Short comic narratives, composed between the late 12th and the 14th c. The number of fabliaux varies according to the criteria used to define them, but there are roughly 140, about 60 of which are designated as fablel or flabel by their authors. This term, which is simply the diminutive of fable, is not particularly illuminating as a description, since although a minority of fabliaux are related to existing fables with an all-human cast, tales with anthropomorphized animals as protagonists are not generally regarded as fabliaux. A few authors of fabliaux are known by a name and no more (Guérin, Durand), and there are several poets who composed fabliaux as well as works in other genres (Bodel, Rutebeuf, Watriquet de Couvin, Jacques de Baisieux, Jean de Condé [see Baudouin De Condé]) but the majority of texts are anonymous. Most fabliaux are written in octosyllabic rhyming couplets, and are well under 1, 000 lines long.
Earlier this century fabliaux were regarded as a marginal genre, and were certainly not considered suitable for students; an early student anthology (ed. Johnston and Owen, 1957) complains that ‘half of the total violate modern susceptibilities to a serious extent’, and confines itself to exemplars that are ‘reasonably acceptable’ (p. ix). Many fabliaux are indeed very explicit about sexual behaviour, and especially sexual fantasy. Whereas fables anthropomorphize animals, in fabliaux it is often genitals that are endowed with independent agency, and assimilated to animals (L'Escuiriel; La Sorisete aus estopes; the various versions of La Damoisele qui ne pooit oïr parler de fotre; etc.). Some of the fabliaux are also pornographic, in the sense that their narratives revolve quite blatantly around the size and suitability of sexual organs, and the quantity or frequency of sexual performance. Others are scatological. In general, they focus attention on the lower body (including the stomach—eating and drinking are also prominent themes) and are dismissive of any attempt to valorize ‘higher’ concerns.
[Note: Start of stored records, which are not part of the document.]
(** ** State transition controller *)

Lemma paginate_instances_run ec2 c h :
  paginate_instances ec2 c h
  = (match ec2 h c with
     | RInstances l => Ret l
     | RRaise e => Raise e
     | _ => Raise (KeyError "Reservations")
     end, h ++ [Called c (ec2 h c)]).
Proof.
  unfold paginate_instances. rewrite M_bind_run, call_run.
  by destruct (ec2 h c).
Qed.

Lemma await_instances_added ec2 params ids state h :
  ∃ t, (await_instances ec2 params ids state h).2 = h ++ t
    ∧ Forall (λ e, match e with
                   | Called (waiter_wait _ ids' _ _) _ => ids' = ids
                   | Warned _ => True
                   | _ => False
                   end) t.
Proof.
  unfold await_instances.
  destruct (wait params); cbn [negb];
    [|exists []; split; [by rewrite app_nil_r|constructor]].
  destruct (_ !! state) as [waiter|];
    [|exists []; split; [by rewrite app_nil_r|constructor]].
  unfold try_except. rewrite M_bind_run, call_run.
  destruct (answer _) as [r|[]|x]; unfold_M; cbn [fst snd];
    eexists; (split; [by rewrite <- ?app_assoc|]); by repeat constructor.
Qed.

(** For the target [STOPPED], an instance that is already stopping gets no
    request; it joins the set [unchanged] and the set [changed] stays as it
    is. *)
Lemma change_one_stopping ec2 inst changed unchanged h :
  StateName inst = "stopping" →
  change_one ec2 "STOPPED" inst (changed, unchanged) h
  = (Ret (changed, unchanged ∪ {[InstanceId inst]}), h).
Proof. intros Hstate. unfold change_one. by rewrite Hstate. Qed.

Lemma change_one_not_stopping ec2 inst changed unchanged h :
  StateName inst ≠ "stopping" →
  ∃ o,
    change_one ec2 "STOPPED" inst (changed, unchanged) h
    = (o, h ++ [Called (stop_instances [InstanceId inst])
                  (ec2 h (stop_instances [InstanceId inst]))])
    ∧ ∀ changed' unchanged', o = Ret (changed', unchanged') → unchanged' = unchanged.
Proof.
  intros Hstate%String.eqb_neq. unfold change_one, try_except, call_ids.
  cbn [String.eqb Ascii.eqb Bool.eqb andb].
  rewrite Hstate. cbn [andb]. unfold_M. rewrite call_run.
  destruct (answer _) as [[]|e|x]; cbn; try destruct (is_boto_error e);
    eexists; (split; [reflexivity|]); congruence.
Qed.

Lemma stop_loop ec2 l : ∀ changed unchanged h,
  ∃ t,
    (for_each l (change_one ec2 "STOPPED") (changed, unchanged) h).2 = h ++ t
    ∧ Forall (λ e, ∃ inst r, inst ∈ l ∧ StateName inst ≠ "stopping"
                     ∧ e = Called (stop_instances [InstanceId inst]) r) t
    ∧ ∀ changed' unchanged',
        (for_each l (change_one ec2 "STOPPED") (changed, unchanged) h).1
        = Ret (changed', unchanged') →
        unchanged ⊆ unchanged'
        ∧ ∀ inst, inst ∈ l → StateName inst = "stopping" →
            InstanceId inst ∈ unchanged'.
Proof.
  induction l as [|inst l IH]; intros changed unchanged h.
  { exists []. cbn. rewrite app_nil_r. repeat split; [constructor| |];
      intros; simplify_eq; set_solver. }
  cbn [for_each]. rewrite M_bind_run.
  destruct (decide (StateName inst = "stopping")) as [Hstate|Hstate].
  - rewrite change_one_stopping by done.
    destruct (IH changed (unchanged ∪ {[InstanceId inst]}) h) as (t & Ht & Hall & Hret).
    exists t. split; [done|]. split.
    + eapply Forall_impl; [exact Hall|]. intros e (i & r & ? & ? & ?).
      exists i, r. set_solver.
    + intros changed' unchanged' Hrun. destruct (Hret _ _ Hrun) as [Hsub Hin].
      split; [set_solver|]. intros i [->|Hi]%elem_of_cons ?; [set_solver|by apply Hin].
  - destruct (change_one_not_stopping ec2 inst changed unchanged h Hstate)
      as (o & -> & Ho).
    destruct o as [[changed1 unchanged1]|e|x].
    + rewrite (Ho _ _ eq_refl).
      destruct (IH changed1 unchanged
                  (h ++ [Called (stop_instances [InstanceId inst])
                           (ec2 h (stop_instances [InstanceId inst]))]))
        as (t & Ht & Hall & Hret).
      eexists (_ :: t). rewrite Ht, <- app_assoc. split; [done|]. split.
      * constructor; [exists inst; eexists; split; [by constructor|by split]|].
        eapply Forall_impl; [exact Hall|]. intros e (i & r & ? & ? & ?).
        exists i, r. set_solver.
      * intros changed' unchanged' Hrun. destruct (Hret _ _ Hrun) as [Hsub Hin].
        split; [done|]. intros i [->|Hi]%elem_of_cons ?; [done|by apply Hin].
    + eexists [_]. split; [done|]. split; [|done].
      constructor; [|constructor]. exists inst. eexists. split; [by constructor|by split].
    + eexists [_]. split; [done|]. split; [|done].
      constructor; [|constructor]. exists inst. eexists. split; [by constructor|by split].
Qed.

Lemma change_instance_state_body_stopped ec2 params filters id h :
  ∃ t,
    (change_instance_state_body ec2 params filters "STOPPED" h).2 = h ++ t
    ∧ (Forall (observed_stopping id) t → Forall (spares_and_awaits id) t).
Proof.
  unfold change_instance_state_body. rewrite M_bind_run.
  destruct filters as [f|];
    [rewrite find_instances_filters by done
    |exists []; split; [by rewrite app_nil_r|done]].
  rewrite paginate_instances_run.
  set (ev0 := Called _ (ec2 h _)).
  destruct (ec2 h _) as [l| | | | | | | |e] eqn:Hl;
    try (exists [ev0]; split; [done|]; by repeat constructor).
  rewrite M_bind_run.
  destruct (stop_loop ec2 l ∅ ∅ (h ++ [ev0])) as (t1 & Ht1 & Hstops & Hunchanged).
  assert (Forall (observed_stopping id) [ev0] → Forall (spares_and_awaits id) t1)
    as Hgood1.
  { intros [[Hlisted Hstopping] _]%Forall_cons. rewrite Forall_forall in Hstopping.
    eapply Forall_impl; [exact Hstops|].
    intros e (inst & r & Hinst & Hstate & ->). simpl.
    intros ->%list_elem_of_singleton. by destruct Hstate; apply Hstopping. }
  destruct (for_each l _ _ _) as [[[changed unchanged]|e|x] h1];
    simpl in Ht1; subst h1;
    try (exists (ev0 :: t1); split; [by rewrite <- app_assoc|];
         intros [? ?]%Forall_cons; constructor; [done|];
         apply Hgood1; by constructor).
  destruct (Hunchanged _ _ eq_refl) as [_ Hin].
  rewrite M_bind_run.
  assert (∃ t2,
    ((if bool_decide (changed ≠ ∅)
      then await_instances ec2 params (elements changed ++ elements unchanged) "STOPPED"
      else mret ()) ((h ++ [ev0]) ++ t1)).2 = ((h ++ [ev0]) ++ t1) ++ t2
    ∧ (Forall (observed_stopping id) [ev0] → Forall (spares_and_awaits id) t2))
    as (t2 & Ht2 & Hgood2).
  { case_bool_decide.
    - destruct (await_instances_added ec2 params
                  (elements changed ++ elements unchanged) "STOPPED"
                  ((h ++ [ev0]) ++ t1)) as (t2 & Ht2 & Hwait).
      exists t2. split; [done|].
      intros [[Hlisted Hstopping] _]%Forall_cons. rewrite Forall_forall in Hstopping.
      apply list_elem_of_fmap in Hlisted as (inst & -> & Hinst).
      eapply Forall_impl; [exact Hwait|].
      intros [[] r|msg]; simpl; try done. intros ->.
      rewrite elem_of_app, !elem_of_elements. right. apply Hin; [done|].
      by apply Hstopping.
    - exists []. split; [by rewrite app_nil_r|]. by constructor. }
  destruct (if bool_decide (changed ≠ ∅) then _ else _) as [[[]|e|x] h2];
    simpl in Ht2; subst h2;
    try (exists (ev0 :: t1 ++ t2); split; [by rewrite <- !app_assoc|];
         intros [? ?]%Forall_cons; constructor; [done|];
         apply Forall_app; split; [apply Hgood1|apply Hgood2]; by constructor).
  rewrite M_bind_mret_snd.
  unfold find_instances. destruct (elements _) as [|i ids]; cbn [truthy_list default].
  - exists (ev0 :: t1 ++ t2). split; [by rewrite <- !app_assoc|].
    intros [? ?]%Forall_cons; constructor; [done|].
    apply Forall_app; split; [apply Hgood1|apply Hgood2]; by constructor.
  - rewrite paginate_instances_trace.
    eexists (ev0 :: t1 ++ t2 ++ [_]).
    split; [by rewrite <- !app_assoc|].
    intros [? ?]%Forall_cons; constructor; [done|].
    rewrite !Forall_app. split; [apply Hgood1; by constructor|].
    split; [apply Hgood2; by constructor|]. by repeat constructor.
Qed.
(** C3, amended.  For an initial SOC of at most 100 and a battery of at
    least 0.25 kWh, whenever the weather is available the call returns a
    plan whose finalSOC is a whole number within one half (the display
    rounding) of the clamp to [0, 100] of
    initialSOC - (segment energy as % of capacity) + (energyAdded of the
    stops as % of capacity), and 0 <= finalSOC <= 100. *)
Theorem finalSOC_clamped
  (P : Providers) (origin destination : RoutePoint) (vehicle : EVModel)
  (initialSOC : R) (weatherData : option WeatherData) (weather : WeatherData) :
  initialSOC <= 100 ->
  / 4 <= batteryCapacity vehicle ->
  resolveWeather P origin destination weatherData = Ok weather ->
  exists plan,
    calculateOptimalRoute P origin destination vehicle initialSOC weatherData
    = Ok plan
    /\ (exists n : Z, finalSOC plan = IZR n)
    /\ Rabs (finalSOC plan
             - clamp (initialSOC
                      - sumOf energyRequired (segments plan)
                        / batteryCapacity vehicle * 100
                      + sumOf energyAdded (chargingStops plan)
                        / batteryCapacity vehicle * 100) 0 100) <= / 2
    /\ 0 <= finalSOC plan <= 100.
Proof.
  intros Hsoc Hcap Hw.
  destruct (calculateOptimalRoute_returns P origin destination vehicle
              initialSOC weatherData weather Hw)
    as (plan & Hplan & _ & Hsegs & Hstops & Hfinal).
  exists plan. split; [exact Hplan|].
  destruct (calculateRouteSegments_single origin destination vehicle
              (getElevationProfile P origin destination) weather)
    as (segment & Hone & Henergy & _).
  rewrite Hone in Hsegs. rewrite Hsegs in Hstops.
  pose proof (single_segment_balance P vehicle segment initialSOC
                (chargingStops plan) Hsoc Hcap Henergy Hstops) as Hbal.
  rewrite Hfinal. unfold finalSOCBeforeRounding. rewrite Hsegs. cbv zeta.
  set (x := initialSOC
            - sumOf energyRequired [segment] / batteryCapacity vehicle * 100
            + sumOf energyAdded (chargingStops plan)
              / batteryCapacity vehicle * 100) in *.
  assert (Hclamp : clamp x 0 100 = Math_max 0 x).
  { unfold clamp, Math_min, Math_max. rewrite (Rmax_comm x 0).
    apply Rmin_left. apply Rmax_lub; lra. }
  rewrite Hclamp. split; [unfold Math_round; eexists; reflexivity|].
  split; [apply Math_round_close|].
  unfold Math_max. split.
  - apply Math_round_nonneg, Rmax_l.
  - rewrite <- (Math_round_IZR 100). apply Math_round_le.
    apply Rmax_lub; lra.
Qed.

(** Scenario A of the design: Dubai to Abu Dhabi in a 75 kWh car starting
    at 75 %. *)
Lemma finalSOC_clamped_witness :
  exists plan,
    calculateOptimalRoute (exampleProviders 0 (Some [exampleStation]))
      {| lat := 25.2048; lng := 55.2708 |} {| lat := 24.4539; lng := 54.3773 |}
      (exampleVehicle 75) 75 (Some mildWeather) = Ok plan
    /\ (exists n : Z, finalSOC plan = IZR n)
    /\ Rabs (finalSOC plan
             - clamp (75 - sumOf energyRequired (segments plan) / 75 * 100
                      + sumOf energyAdded (chargingStops plan) / 75 * 100)
                     0 100) <= / 2
    /\ 0 <= finalSOC plan <= 100.
Proof.
  apply (finalSOC_clamped (exampleProviders 0 (Some [exampleStation]))
           {| lat := 25.2048; lng := 55.2708 |}
           {| lat := 24.4539; lng := 54.3773 |}
           (exampleVehicle 75) 75 (Some mildWeather) mildWeather).
  - lra.
  - simpl. lra.
  - reflexivity.
Defined.

(** C3, counterexample.  A vehicle with a 0.1 kWh battery at 10 % asks for
    a route from a point to itself.  The leg needs no energy, the buffer
    test still asks for a stop, and the stop's energyAdded is 0.07 kWh
    rounded up to 0.1 kWh, a full battery: finalSOC is 110. *)
Lemma finalSOC_exceeds_100 :
  exists plan,
    calculateOptimalRoute (exampleProviders 0 (Some [exampleStation]))
      {| lat := 25.2048; lng := 55.2708 |} {| lat := 25.2048; lng := 55.2708 |}
      (exampleVehicle 0.1) 10 (Some mildWeather) = Ok plan
    /\ 0 <= 10 <= 100
    /\ 0 < batteryCapacity (exampleVehicle 0.1)
    /\ Forall (fun segment => 0 <= energyRequired segment) (segments plan)
    /\ finalSOC plan = 110
    /\ ~ (0 <= finalSOC plan <= 100).
Proof.
  destruct (calculateOptimalRoute_returns
              (exampleProviders 0 (Some [exampleStation]))
              {| lat := 25.2048; lng := 55.2708 |}
              {| lat := 25.2048; lng := 55.2708 |}
              (exampleVehicle 0.1) 10 (Some mildWeather) mildWeather eq_refl)
    as (plan & Hplan & _ & Hsegs & Hstops & Hfinal).
  exists plan. split; [exact Hplan|].
  destruct (calculateRouteSegments_single
              {| lat := 25.2048; lng := 55.2708 |}
              {| lat := 25.2048; lng := 55.2708 |} (exampleVehicle 0.1)
              (getElevationProfile (exampleProviders 0 (Some [exampleStation]))
                 {| lat := 25.2048; lng := 55.2708 |}
                 {| lat := 25.2048; lng := 55.2708 |}) mildWeather)
    as (segment & Hone & Hnonneg & Henergy).
  rewrite Hone in Hsegs.
  assert (Hzero : energyRequired segment = 0).
  { rewrite Henergy. cbn [lat lng].
    rewrite calculateDistance_same_point.
    destruct (getElevationProfile_fallback
                (exampleProviders 0 (Some [exampleStation]))
                {| lat := 25.2048; lng := 55.2708 |}
                {| lat := 25.2048; lng := 55.2708 |} eq_refl) as [_ Hgain].
    rewrite Hgain.
    unfold calculateEnergyConsumption.
    rewrite calculateAirResistanceImpact_linear. cbv zeta.
    unfold Math_max. rewrite Rmax_left by lra.
    rewrite (Math_round_eq 0) by lra. lra. }
  assert (Hneed : socNeededFor (exampleVehicle 0.1) segment = 0).
  { unfold socNeededFor. rewrite Hzero. simpl. lra. }
  destruct (single_segment_with_station 0 0.1 segment 10) as [Hrun _];
    [rewrite Hneed; lra|].
  rewrite Hsegs, Hrun in Hstops. injection Hstops as Hstops.
  assert (Hvalue : finalSOC plan = 110).
  { rewrite Hfinal. unfold finalSOCBeforeRounding.
    rewrite Hsegs, <- Hstops, !sumOf_single, Hzero.
    unfold chargingSession. cbn [energyAdded batteryCapacity exampleVehicle].
    rewrite (Math_round_eq 1 (0.1 * (80 - 10) / 100 * 10)) by lra.
    unfold Math_max. rewrite Rmax_right by lra.
    apply (Math_round_eq 110). lra. }
  split; [lra|]. split; [simpl; lra|]. split.
  - rewrite Hsegs. constructor; [lra | constructor].
  - split; [exact Hvalue|]. rewrite Hvalue. lra.
Qed.

(** ** Well-formed stops *)

(** A session opened with an SOC between 0 and 80, on a battery of
    positive capacity and at positive power, is a well-formed stop. *)
Lemma chargingSession_well_formed vehicle best soc :
  0 < batteryCapacity vehicle ->
  0 < Math_min (maxPower best) (maxChargingSpeed vehicle) ->
  0 <= soc <= 80 ->
  let stop := chargingSession vehicle best soc in
  0 <= arrivalSOC stop <= 100
  /\ 0 <= departureSOC stop <= 100
  /\ arrivalSOC stop <= departureSOC stop
  /\ 0 <= chargingTime stop
  /\ 0 <= energyAdded stop.
Proof.
  intros Hcap Hpower [Hlo Hhi]. unfold chargingSession. cbn.
  assert (Harr : 0 <= Math_round soc <= 80).
  { split; [now apply Math_round_nonneg|].
    rewrite <- (Math_round_IZR 80). now apply Math_round_le. }
  assert (Hadd : 0 <= batteryCapacity vehicle * (80 - soc) / 100).
  { assert (0 <= batteryCapacity vehicle * (80 - soc))
      by (apply Rmult_le_pos; lra).
    lra. }
  repeat split; try lra.
  - apply Math_round_nonneg.
    apply Rmult_le_pos; [|lra].
    apply Rmult_le_pos; [exact Hadd|].
    apply Rlt_le. now apply Rinv_0_lt_compat.
  - assert (0 <= Math_round (batteryCapacity vehicle * (80 - soc) / 100 * 10))
      by (apply Math_round_nonneg; lra).
    lra.
Qed.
In their irreverence towards idealism the fabliaux recall the Roman de Renart: theirs is a world where belief in abstract ideals is generally misplaced, if not a downright handicap.
This earthiness of the fabliaux, combined with their liking for non-noble characters, led to their initially being categorized as ‘bourgeois literature’. They have also been seen as ‘popular’ in their ethical attitudes, and in their perpetuation of classic ‘jokes’. A major turning-point in fabliaux scholarship came with the realization that many of them are burlesques of courtly texts, and that their obsession with what goes on below the belt results not from lower-class philistinism, but from carefully targeted parody (Nykrog, 1957). Fabliaux and romances might, it became apparent, be enjoyed by the same audiences; they might even be composed for them by the same authors.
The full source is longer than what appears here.